# Task
Please list all lines of the material below in which the string "repository" occurs.
START Data for processing
(* ===== verification/Snapshot.v ===== *)
(** * Snapshot: [runtime/src/snapshot.rs]

    The canonical diff of the repository that reviews and gates are bound to:
    the diff that [git] prints for the tracked files, followed by the diffs of
    the untracked files in the order of their paths. [git] is a program outside
    the repository: a parameter that maps its arguments and the files to its
    exit status and output. *)

From S2P Require Import Prelude Text State Json Config Execution Lifecycle.

(** ** Processes *)

Record Output := mkOutput { exit_code : option Z; out_bytes : string; err_bytes : string }.
Definition success (o : Output) : bool := bool_decide (exit_code o = Some 0).

(** [Command::new("git").args(args).output()]. *)
Class Git := git : list string -> gmap string string -> result string Output.

(** ** [String::from_utf8_lossy] *)

Definition byte_in (lo hi : Z) (c : ascii) : bool := (lo <=? code c) && (code c <=? hi).

(** The replacement character U+FFFD. *)
Definition replacement : string :=
  String.string_of_list_ascii (map (fun z => ascii_of_N (Z.to_N z)) [239; 191; 189]).

(** How many bytes follow a first byte, and the range of the second. *)
Definition utf8_lead (c : ascii) : option (nat * (Z * Z)) :=
  if byte_in 0 127 c then Some (0%nat, (0, 0))
  else if byte_in 194 223 c then Some (1%nat, (128, 191))
  else if byte_in 224 224 c then Some (2%nat, (160, 191))
  else if byte_in 237 237 c then Some (2%nat, (128, 159))
  else if byte_in 225 239 c then Some (2%nat, (128, 191))
  else if byte_in 240 240 c then Some (3%nat, (144, 191))
  else if byte_in 241 243 c then Some (3%nat, (128, 191))
  else if byte_in 244 244 c then Some (3%nat, (128, 143))
  else None.

(** [seen]: the bytes of a character of which [n] more are due, the next one in
    [lo..hi]. *)
Fixpoint lossy_from (seen : string) (n : nat) (lo hi : Z) (s : string) : string :=
  match s with
  | EmptyString => if (n =? 0)%nat then "" else replacement
  | String c s' =>
      if (0 <? n)%nat && byte_in lo hi c then
        if (n =? 1)%nat then seen +:+ String c (lossy_from "" 0 0 0 s')
        else lossy_from (seen +:+ String c "") (n - 1) 128 191 s'
      else
        (if (0 <? n)%nat then replacement else "") +:+
        match utf8_lead c with
        | Some (O, _) => String c (lossy_from "" 0 0 0 s')
        | Some (k, (lo', hi')) => lossy_from (String c "") k lo' hi' s'
        | None => replacement +:+ lossy_from "" 0 0 0 s'
        end
  end.
Definition from_utf8_lossy (s : string) : string := lossy_from "" 0 0 0 s.

(** ** The order of paths *)

(** [Ord] of [Component]: the root before [.], [..] and names. *)
Definition component_key (c : PathComponent) : Z * string :=
  match c with CurDir => (1, "") | ParentDir => (2, "") | Normal s => (3, s) end.
Definition path_key (p : string) : list (Z * string) :=
  (if is_absolute p then [(0, "")] else []) ++ map component_key (components p).

Definition key_leb (x y : Z * string) : bool := (x.1 <? y.1) || ((x.1 =? y.1) && String.leb x.2 y.2).
Fixpoint keys_leb (l k : list (Z * string)) : bool :=
  match l, k with
  | [], _ => true
  | _ :: _, [] => false
  | x :: l', y :: k' => if decide (x = y) then keys_leb l' k' else key_leb x y
  end.
Definition path_leb (p q : string) : bool := keys_leb (path_key p) (path_key q).

(** [slice::sort]: stable. *)
Fixpoint insert_path (p : string) (l : list string) : list string :=
  match l with
  | [] => [p]
  | q :: l' => if path_leb p q then p :: l else q :: insert_path p l'
  end.
Definition sort_paths (l : list string) : list string := foldr insert_path [] l.

(** ** Changed paths *)

Definition DIFF_HEADER : string := "diff --git a/".

Definition header_paths (line : string) : list string :=
  match strip_prefix DIFF_HEADER line ≫= split_once_str " b/" with
  | Some (old_path, new_path) =>
      List.filter (fun path => negb (is_empty path) && negb (String.eqb path "/dev/null"))
        [old_path; trim (unwrap_or (hd_error (split tab new_path)) "")]
  | None => []
  end.

Definition changed_paths (diff : string) : gset string :=
  list_to_set (concat (map header_paths (lines diff))).

(** The text after the last dot of the last name, unless the name has no other
    dot than its first character. *)
Fixpoint after_last (c : ascii) (s : string) : option (string * string) :=
  match s with
  | EmptyString => None
  | String d s' =>
      match after_last c s' with
      | Some (l, r) => Some (String d l, r)
      | None => if Ascii.eqb d c then Some ("", s') else None
      end
  end.
Definition extension (path : string) : option string :=
  match last (components path) with
  | Some (Normal name) =>
      match after_last "." name with
      | Some (stem, ext) => if is_empty stem then None else Some ext
      | None => None
      end
  | _ => None
  end.

Definition SOURCE_EXTENSIONS : list string :=
  ["c"; "cc"; "cpp"; "go"; "h"; "hpp"; "java"; "js"; "jsx"; "kt"; "m"; "mm"; "php"; "py"; "pyi"; "pyx";
   "rb"; "rs"; "scala"; "swift"; "ts"; "tsx"].
Definition is_source (path : string) : bool :=
  match extension path with Some ext => mem ext SOURCE_EXTENSIONS | None => false end.

Definition is_test_path (path : string) : bool :=
  let pieces := split "/" path in
  let name := to_ascii_lowercase (unwrap_or (last pieces) "") in
  existsb (fun piece => mem piece ["test"; "tests"; "__tests__"]) pieces
  || starts_with "test_" name
  || ends_with "_test.go" name
  || existsb (fun suffix => ends_with suffix name)
       [".test.ts"; ".test.tsx"; ".spec.ts"; ".spec.tsx"; ".test.js"; ".spec.js"].

Definition is_ignored (path : string) : bool :=
  existsb (fun prefix => starts_with prefix path) [".cache/"; ".gomodcache/"; "node_modules/"; "vendor/"].

Definition is_framework_internal_path (path : string) : bool :=
  negb (is_absolute path)
  && match components path with Normal name :: _ => String.eqb name ".multiagent" | _ => false end.

(** ** The diff *)

Definition git_error (fallback stderr : string) : string :=
  let message := trim (from_utf8_lossy stderr) in
  if is_empty message then fallback else message.

Definition nul_char : ascii := "000".

Section Snapshot.
Context `{Platform} `{Git}.

Definition baseline_untracked (fs : gmap string string) : result string (gset string) :=
  match env_var "MULTIAGENT_BASELINE_UNTRACKED_FILE" with
  | None => Ok ∅
  | Some path =>
      if is_empty path then Ok ∅
      else
        let? contents := ok_or (fs !! path) ("read baseline untracked file " +:+ path +:+ ": " +:+ os_error) in
        Ok (list_to_set (List.filter (fun line => negb (is_empty line)) (lines contents)))
  end.

Definition untracked_paths (root : string) (fs : gmap string string) : result string (list string) :=
  let? output := map_err (fun error => "list untracked files: " +:+ error)
                   (git ["-C"; root; "ls-files"; "--others"; "--exclude-standard"; "-z"] fs) in
  let? _ := guard (success output) (git_error "git ls-files failed" (err_bytes output)) in
  let? baseline := baseline_untracked fs in
  let present path := bool_decide (is_Some (fs !! path_join root path)) in
  Ok (sort_paths
        (List.filter present
           (List.filter (fun path => negb (is_framework_internal_path path))
              (List.filter (fun path => negb (bool_decide (from_utf8_lossy path ∈ baseline)))
                 (List.filter (fun path => negb (is_empty path)) (split nul_char (out_bytes output))))))).

Fixpoint untracked_diffs (root : string) (paths : list string) (fs : gmap string string)
  : result string string :=
  match paths with
  | [] => Ok ""
  | path :: rest =>
      let? output := map_err (fun error => "run git diff for " +:+ path +:+ ": " +:+ error)
                       (git ["-C"; root; "diff"; "--no-index"; "--binary"; "--"; "/dev/null"; path] fs) in
      let? _ := guard (bool_decide (exit_code output = Some 0) || bool_decide (exit_code output = Some 1))
                  (git_error ("git diff failed for untracked path " +:+ path) (err_bytes output)) in
      let? diff := untracked_diffs root rest fs in
      Ok (out_bytes output +:+ diff)
  end.

Definition canonical_diff (root base : string) (fs : gmap string string) : result string string :=
  let? output := map_err (fun error => "run git diff: " +:+ error)
                   (git ["-C"; root; "diff"; base; "--binary"; "--ignore-submodules=all"; "--"] fs) in
  let? _ := guard (success output) (git_error "git diff failed" (err_bytes output)) in
  let? paths := untracked_paths root fs in
  let? untracked := untracked_diffs root paths fs in
  Ok (out_bytes output +:+ untracked).

(** ** [capture] *)

Record Snapshot := mkSnapshot {
  final_diff_sha256 : string;
  changed_files : nat;
  snapshot_paths : list string;
  changed_code_paths : list string
}.

Definition capture (root base : string) (fs : gmap string string) : result string Snapshot :=
  let? bytes := canonical_diff root base fs in
  let diff := from_utf8_lossy bytes in
  let paths := btree_list (changed_paths diff) in
  Ok (mkSnapshot (sha256_hex bytes)
        (length (List.filter (starts_with DIFF_HEADER) (lines diff)))
        paths
        (List.filter (fun path => is_source path && negb (is_test_path path) && negb (is_ignored path)) paths)).

End Snapshot.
END Data for processing
# Answer below
    The canonical diff of the repository that reviews and gates are bound to:
    the repository: a parameter that maps its arguments and the files to its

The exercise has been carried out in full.